Russia – Next Stop in our Voyage around the Black Sea

Published 13 years ago, updated 5 years ago

For previous reports by Snow White of her Black Sea Voyage and time spent in Georgia see here [BROKEN LINK].


We continue our voyage around the Black Sea and sail 220 miles from the port of Batumi (Georgia) to the Russian port of Sochi. There is Abkhazia in between but we continue without stopping as the entire country, including its port of Suchumi, is known to be extremely dangerous.

Arrival in Russia

After 36 hours of very hard trip against the wind and 4m waves, we started approaching the Russian coast. When we were 12 miles from shore, I reported by VHF to the Coast Guard. We communicated in Russian. For 30 minutes I was questioned, why are we going to Sochi? Where are we going? What are we going to do? and for how long are we staying? Five miles from the port I reported to Channel 14 traffic control at the port and the same questions were asked.

Exactly at midnight after sailing in strong winds to the port of Sochi, we looked forward to a quiet night and some sleep. All of a sudden I was called by the operator through VHF and was told to leave the port because customs was closed at night and we must standby till morning outside the port! There were 3m high waves, so I refused and insisted that we stay in port. After about 10 minutes of negotiations, we were allowed to anchor up inside the port. Although we rocked all night it was better than outside.

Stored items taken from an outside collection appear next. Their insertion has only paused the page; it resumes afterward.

(** * The order *)

Lemma uninsert_run l : forall x, (forall n, n ∈ l -> is_Some (nf_nodes x !! n)) ->
  exists M, for_each l (fun n => upd_node n (with_inserted false)) x = Ok (tt, set_nodes M x) /\
    forall n, M !! n = if decide (n ∈ l) then with_inserted false <$> nf_nodes x !! n else nf_nodes x !! n.
Proof.
  induction l as [|n l IH]; intros x Hx; cbn [for_each].
  - exists (nf_nodes x). split; [by destruct x|]. done.
  - destruct (Hx n (list_elem_of_here _ _)) as [nd E]. rewrite (h_bind _ _ _ _ _ (upd_node_run n nd _ x E)).
    destruct (IH (set_nodes (<[n := with_inserted false nd]> (nf_nodes x)) x)) as (M & R & HM).
    + intros m Hm. cbn. rewrite lookup_insert_is_Some. destruct (decide (n = m)); [by left|right]. split; [done|]. apply Hx. by apply list_elem_of_further.
    + exists M. split; [exact R|]. intros m. rewrite HM. cbn. destruct (decide (m = n)) as [->|Hne].
      * rewrite lookup_insert_eq, E. rewrite (decide_True _ _ (list_elem_of_here n l)). by destruct (decide (n ∈ l)).
      * rewrite lookup_insert_ne by done. destruct (decide (m ∈ l)) as [H|H].
        -- by rewrite decide_True by by apply list_elem_of_further.
        -- rewrite decide_False; [done|]. by apply not_elem_of_cons.
Qed.

(** The order starts anew: no node is in it. *)
Lemma relisted ks x c : listed ks x -> cfg_ok c -> orders_ok c -> nf_in c = nf_in x -> nf_out c = [] -> nf_dst c = nf_dst x -> nf_tags c = nf_tags x ->
  nf_next c = nf_next x -> nf_links c = nf_links x -> nf_preds c = nf_preds x ->
  (forall n, nf_nodes c !! n = with_inserted false <$> nf_nodes x !! n) -> listed ks c.
Proof.
  intros [[W O S R] Hc Hk Ht' Hd] Hc' Ho Ei Eo Ed Et En El Ep HM.
  assert (forall n, out_of (nf_nodes c) n = out_of (nf_nodes x) n) as Hout by (intros n; unfold out_of; rewrite HM; by destruct (nf_nodes x !! n)).
  split; try done.
  - split; try done.
    + split; rewrite ?Ei, ?Eo, ?Ed, ?El, ?En.
      * apply (wf_in _ W).
      * intros n. rewrite HM, fmap_is_Some. apply (wf_dom _ W).
      * constructor.
      * intros n. split; [by intros ?%elem_of_nil|]. intros (nd & E & Hi). rewrite HM in E. apply fmap_Some in E as (nd0 & _ & ->). done.
      * apply (wf_dst _ W).
      * intros o. rewrite (wf_dst_in _ W). by setoid_rewrite Hout.
      * apply sublist_nil_l.
      * intros n m o. rewrite !Hout. apply (wf_inj _ W).
      * intros n o. rewrite Hout. apply (wf_next _ W).
      * intros n nd o E Eo'. rewrite HM in E. apply fmap_Some in E as (nd0 & E0 & ->). by apply (wf_link _ W n nd0).
    + unfold ordered. rewrite Eo. destruct (nf_sorted c); [constructor|apply sublist_nil_l].
    + intros n nd E. rewrite HM in E. apply fmap_Some in E as (nd0 & E0 & ->). apply (sane_change t ignore Ht x); [by destruct (S n nd0 E0)|done|].
      intros id Hid. rewrite Ep. by apply (sn_preds _ _ _ _ (S n nd0 E0)).
  - rewrite Ei. eapply kids_ext; [|exact Hk]. intros n _. unfold child_of. rewrite HM. by destruct (nf_nodes x !! n).
  - intros n nd E. rewrite HM in E. apply fmap_Some in E as (nd0 & E0 & ->). rewrite Et. by apply (Ht' n nd0).
Qed.

Lemma decide_or (j i : nat) : j <> i \/ j = i.
Proof. destruct (decide (j = i)); [by right|by left]. Qed.

(** The new order is brought to all nodes. *)
Lemma reorder_all ks x c idx : (idx < MAX_SORT_KEYS)%nat -> quiet ks x -> listed ks c ->
  nf_preds c = nf_preds x -> nf_filter c = nf_filter x -> nf_world c = nf_world x ->
  (forall j, j <> idx -> nth j (nf_sortkey c) None = nth j (nf_sortkey x) None) ->
  (forall n, nf_nodes c !! n = with_inserted false <$> nf_nodes x !! n) ->
  exists x', for_each (nf_in c) (fun n => nf_update_order_x t ignore n idx) c = Ok (tt, x') /\ quiet ks x' /\ same_cfg c x'.
Proof.
  intros Hidx [HL Hn] HLc Ep Ef Ew Hk HM.
  apply (settle_all t ignore ks c (fun nd => (map fst (nn_preds nd) ≡ₚ map pnp_id (nf_preds c) /\ nn_multisub nd = bool_decide (is_Some (nf_filter c)) /\
    told c (fun j => j <> idx) (nn_keys nd)) /\ shown_as c nd)); [done|..].
  - intros n nd E. rewrite HM in E. apply fmap_Some in E as (nd0 & E0 & ->). destruct (Hn n nd0 E0) as [N1 N2 N3 (b & Eb & Hb) N5].
    split; [split; [by rewrite Ep|split; [by rewrite Ef|]]|].
    + intros j Hj. rewrite Hk by done. by apply (N5 j).
    + exists b. split; [|done]. rewrite <- Eb. unfold visible. by rewrite Ep, Ef, Ew.
  - intros n p x1 nd C I E (Hp & (H1 & H2 & H3) & Hs).
    refine (op_weaken t ignore c n _ _ _ _ _ (op_order t ignore Ht c n idx (fun j => j <> idx) p (nn_multisub nd) (map fst (nn_preds nd)) false true (li_cfg _ _ _ _ HLc) Hidx (fun _ j _ => decide_or j idx)) (fun nd H => H) _ x1 nd C I E _).
    + intros nd' [[S1 S2 S3 S4 S5] Hs']. split; [done|]. split; [by apply S4|by rewrite S2|by rewrite S3|by apply Hs'|].
      eapply told_ext; [|exact S5]. intros j _. apply decide_or.
    + split; [by split|done].
Qed.
(* ===== verification/PropReorder.v ===== *)
(** Lists with an order of their own (prop_reorder.c): a property that shows the
    children of another in an order that the user changes and that is saved, by
    the names of the children, to be restored. *)
From S2P Require Import Prelude PropStore PropTree PropMirror PropList.

Local Open Scope Z_scope.

(** * Data *)

(** [prop_reorder_t], with what it changes of the tree: the children of
    [pr_dst], the tags, the properties it has made (their addresses count up
    from [pr_next]) with their originators.  Of a field of [pr_order] the string,
    if it is one; [pr_saved] is what the store was given last. *)
Record reorder := Reorder {
  pr_dst : list pid;
  pr_order : list (option (list Z));
  pr_saved : option (list (list Z));
  pr_tags : tags pid;
  pr_links : gmap pid pid;
  pr_next : nat
}.

Definition set_dst d pr := Reorder d (pr_order pr) (pr_saved pr) (pr_tags pr) (pr_links pr) (pr_next pr).
Definition set_order ids pr := Reorder (pr_dst pr) (map Some ids) (Some ids) (pr_tags pr) (pr_links pr) (pr_next pr).
Definition set_tags T pr := Reorder (pr_dst pr) (pr_order pr) (pr_saved pr) T (pr_links pr) (pr_next pr).
Definition set_made L n pr := Reorder (pr_dst pr) (pr_order pr) (pr_saved pr) (pr_tags pr) L n.

Definition on_dst (f : list pid -> res (list pid)) : H reorder unit := d ← gets pr_dst; d ← lift (f d); modify (set_dst d).

(** The helper has the key 0. *)
Notation key := 0%nat.

Section reorder.
(** The name at the end of the links that a child of the source is. *)
Variable hp_name : pid -> option (list Z).

(** * The order *)

Definition get_id (L : gmap pid pid) (p : pid) : option (list Z) := hp_name (default p (L !! p)).

(** [htsmsg_add_str] duplicates the name. *)
Fixpoint ids_of (L : gmap pid pid) (l : list pid) : res (list (list Z)) :=
  match l with
  | [] => Ok []
  | p :: l => match get_id L p with Some s => r ← ids_of L l; Ok (s :: r) | None => Fault NullDeref end
  end.

Definition save_order : H reorder unit :=
  L ← gets pr_links; d ← gets pr_dst; ids ← lift (ids_of L d); modify (set_order ids).

(** The fields behind the one with the name. *)
Fixpoint fields_behind (id : option (list Z)) (l : list (option (list Z))) : res (list (option (list Z))) :=
  match l with
  | [] => Ok []
  | Some s :: l =>
      match id with
      | Some i => if decide (i = s) then Ok l else fields_behind id l
      | None => Fault NullDeref
      end
  | None :: l => fields_behind id l
  end.

Definition named (L : gmap pid pid) (s : list Z) (d : list pid) : option pid :=
  List.find (fun p => bool_decide (default [] (get_id L p) = s)) d.

Fixpoint first_there (L : gmap pid pid) (d : list pid) (l : list (option (list Z))) : option pid :=
  match l with
  | [] => None
  | None :: l => first_there L d l
  | Some s :: l => match named L s d with Some p => Some p | None => first_there L d l end
  end.

Definition get_before (id : option (list Z)) : H reorder (option pid) :=
  o ← gets pr_order; L ← gets pr_links; d ← gets pr_dst;
  l ← lift (fields_behind id o);
  mret (first_there L d l).

(** * Events *)

Definition add_child (p : pid) : H reorder unit :=
  o ← gets pr_next; L ← gets pr_links; T ← gets pr_tags;
  _ ← modify (set_tags (prop_tag_set p key o T));
  _ ← modify (set_made (<[o := p]> L) (S o));
  b ← get_before (get_id L p);
  on_dst (list_set_parent o b).

Definition del_child (p : pid) : H reorder unit :=
  T ← gets pr_tags;
  let '(o, T) := prop_tag_clear p key T in
  _ ← modify (set_tags T);
  o ← not_null o;
  _ ← on_dst (fun d => Ok (unlink o d));
  L ← gets pr_links; n ← gets pr_next;
  modify (set_made (delete o L) n).

Definition src_cb (e : pevent) : H reorder unit :=
  match e with
  | AddChild p _ | AddChildBefore p _ => add_child p
  | AddChildVectorDirect l => for_each l add_child
  | DelChild p => del_child p
  | MoveChild _ _ | SetVoid _ | SetDir _ | HaveMoreChilds _ | WantMoreChilds => mret tt
  | _ => fault AssertFailed
  end.

(** [PROP_REQ_MOVE_CHILD] for a child of [pr_dst]. *)
Definition dst_cb (p : pid) (before : option pid) : H reorder unit := _ ← on_dst (list_move p before); save_order.

(** [loaded] is what the store gives. *)
Definition prop_reorder_create (loaded : option (list (option (list Z)))) (next : nat) : reorder :=
  Reorder [] (default [] loaded) None ∅ ∅ next.

(** * Lemmas *)

(** Children with the properties made for them, as shown; [name] is that of a
    child. *)
Definition name (p : pid) : list Z := default [] (hp_name p).
Definition names (ps : list (pid * pid)) : list (list Z) := map (fun c => name c.1) ps.

(** The names that were saved. *)
Definition strings (pr : reorder) : list (list Z) := omap id (pr_order pr).

(** The properties of the source are below [base], those made from there on. *)
Variable base : nat.

Record repr (ps : list (pid * pid)) (pr : reorder) : Prop := {
  rp_dst : pr_dst pr = map snd ps;
  rp_outs : NoDup (map snd ps);
  rp_tag : forall c o, (c, o) ∈ ps -> prop_tag_get (pr_tags pr) c key = Some o;
  rp_link : forall c o, (c, o) ∈ ps -> pr_links pr !! o = Some c;
  rp_made : forall o, is_Some (pr_links pr !! o) -> (base <= o < pr_next pr)%nat;
  rp_kids : forall c o, (c, o) ∈ ps -> (c < base)%nat;
  rp_base : (base <= pr_next pr)%nat;
  rp_named : forall c o, (c, o) ∈ ps -> is_Some (hp_name c);
  rp_distinct : NoDup (names ps);
  rp_strings : NoDup (strings pr);
  rp_sorted : sublist (filter (.∈ strings pr) (names ps)) (strings pr)
}.

Lemma behind_found i o l : NoDup (omap id o) -> fields_behind (Some i) o = Ok l ->
  ((i ∉ omap id o) /\ l = []) \/ exists s1, omap id o = s1 ++ i :: omap id l.
Proof.
  revert l. induction o as [|[s|] o IH]; cbn; intros l Hd.
  - intros [= <-]. left. split; [set_solver|done].
  - apply NoDup_cons in Hd as [Hs Hd]. destruct (decide (i = s)) as [->|Hne]; [intros [= <-]; right; by exists []|].
    intros E. destruct (IH l Hd E) as [[H1 ->]|[s1 ->]]; [left; split; [set_solver|done]|right; by exists (s :: s1)].
  - by apply IH.
Qed.

Lemma behind_ok i o : exists l, fields_behind (Some i) o = Ok l.
Proof. induction o as [|[s|] o IH]; cbn; [by eexists| |done]. destruct (decide (i = s)); [by eexists|done]. Qed.

(** The child with a name. *)
Lemma named_in ps L s : (forall c o, (c, o) ∈ ps -> L !! o = Some c) ->
  match named L s (map snd ps) with
  | Some o => exists p1 c p2, ps = p1 ++ (c, o) :: p2 /\ name c = s
  | None => s ∉ names ps
  end.
Proof.
  intros HL. unfold named. induction ps as [|[c o] ps IH]; cbn; [apply not_elem_of_nil|].
  assert (get_id L o = hp_name c) as -> by (unfold get_id; by rewrite (HL c o (list_elem_of_here _ _))). fold (name c).
  case_bool_decide as E; [by exists [], c, ps|]. specialize (IH (fun c' o' Hi => HL c' o' (list_elem_of_further _ _ _ Hi))).
  destruct (List.find _ _) as [o'|].
  - destruct IH as (p1 & c' & p2 & -> & Hc). by exists ((c, o) :: p1), c', p2.
  - apply not_elem_of_cons. split; [congruence|done].
Qed.

(** What stands in front of the place of a new name, and what behind it. *)
Lemma first_there_splits ps L l : (forall c o, (c, o) ∈ ps -> L !! o = Some c) ->
  exists p1 p2, ps = p1 ++ p2 /\ first_there L (map snd ps) l = head (map snd p2) /\
    ((p2 = [] /\ forall s, s ∈ omap id l -> s ∉ names ps) \/
     exists c o p3 l1 l2, p2 = (c, o) :: p3 /\ omap id l = l1 ++ name c :: l2 /\ forall s, s ∈ l1 -> s ∉ names ps).
Proof.
  intros HL. induction l as [|[s|] l IH]; cbn; [|pose proof (named_in ps L s HL) as Hn|done].
  - exists ps, []. rewrite app_nil_r. split; [done|]. split; [done|]. left. split; [done|set_solver].
  - destruct (named L s (map snd ps)) as [o|].
    + destruct Hn as (p1 & c & p2 & -> & Hc). exists p1, ((c, o) :: p2). split; [done|]. split; [done|]. right. exists c, o, p2, [], (omap id l).
      rewrite Hc. split; [done|]. split; [done|set_solver].
    + destruct IH as (p1 & p2 & E & Ef & H). exists p1, p2. split; [done|]. split; [done|]. destruct H as [[-> H]|(c & o & p3 & l1 & l2 & -> & El & H)].
      * left. split; [done|]. set_solver.
      * right. exists c, o, p3, (s :: l1), l2. rewrite El. split; [done|]. split; [done|set_solver].
Qed.

Lemma filter_sub_mid (S1 S2 : list (list Z)) i f : NoDup (S1 ++ i :: S2) -> sublist f (S1 ++ i :: S2) -> i ∉ f ->
  exists f1 f2, f = f1 ++ f2 /\ sublist f1 S1 /\ sublist f2 S2.
Proof.
  intros Hd Hs Hi. apply sublist_app_r in Hs as (f1 & f2 & -> & H1 & H2). exists f1, f2. split; [done|]. split; [done|].
  apply sublist_cons_r in H2 as [H2|(f2' & -> & _)]; [done|]. set_solver.
Qed.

Clearing in requires an Agent

At 0700 we called on the VHF and again had to go through 30 minutes of questioning. At 0800, yet again, the same procedure. Eventually, I was told that we must hire an agent who will take care of our check-in at the price of 300 USD. I refused, of course, and insisted that I arranged check-in myself. I was told that it can’t be done without an agent. So we stayed at anchor calling on the VHF every hour asking for navigation to the customs dock and to do the check-in. I was told constantly that only an agent can do this.

High Fees

At 1800 I had to call the agent and negotiated with him a price of 100 EUR. At 1900 I was asked to navigate to the customs dock. There were 2 members of the Coastguard, 2 civilians and my agent. Customs officers checked our visas and our agent was allowed to come on board. We found out that there is much more to pay. One night in the harbour at high concrete piers without water and power would cost 150 EUR per day. The fee was 100 EUR for customs and 100 EUR for the agent. So if we were in port for 2 nights we would have to pay 500 EUR!

Visa for one port only

On top of everything, we learnt that when we sail from one port we need to check-out and our visa will be cancelled. So in the event, we wanted to sail to another Russian port, we would have to proceed 12 miles into international waters, cross rate to the second port and return 12 miles to shore. Then you use an agent again, and again you complete the whole check-in comedy – including getting new visas. After this information, I asked the agent to immediately leave the boat as I had decided to leave the country.

The situation, however, got complicated as the agent had already exhibited some evidence in the port. I had to, therefore, pay 40 EUR for these documents, and yet I insisted that we must arrange to stay at anchor inside the port. It was 2100 and there was already a big strong storm. After about 10 phone calls to the border guards, traffic control, and perhaps even Putin, we got the permission to stand on the anchor inside the port.

Departure from Russia

We waited ’til the morning and at 1000, when the storm had calmed down, sailed away from the port of Sochi and from Russia.

During our 2 days anchored up in the port, not one Russian boat crew said hello. I tried to wave at them as I needed to get some information and assistance, but everyone would just sail around with no response whatsoever. Our original plan to sail along the Russian coast, check out the Sea of Azov and then continue to Ukraine has therefore changed.

We are sailing away from Russia, where old laws, bureaucracy and senseless regulation still dominate. We know for sure that we will never return to this country and we want to give some good advice to anyone who is considering a trip to Russia – “Forget it”.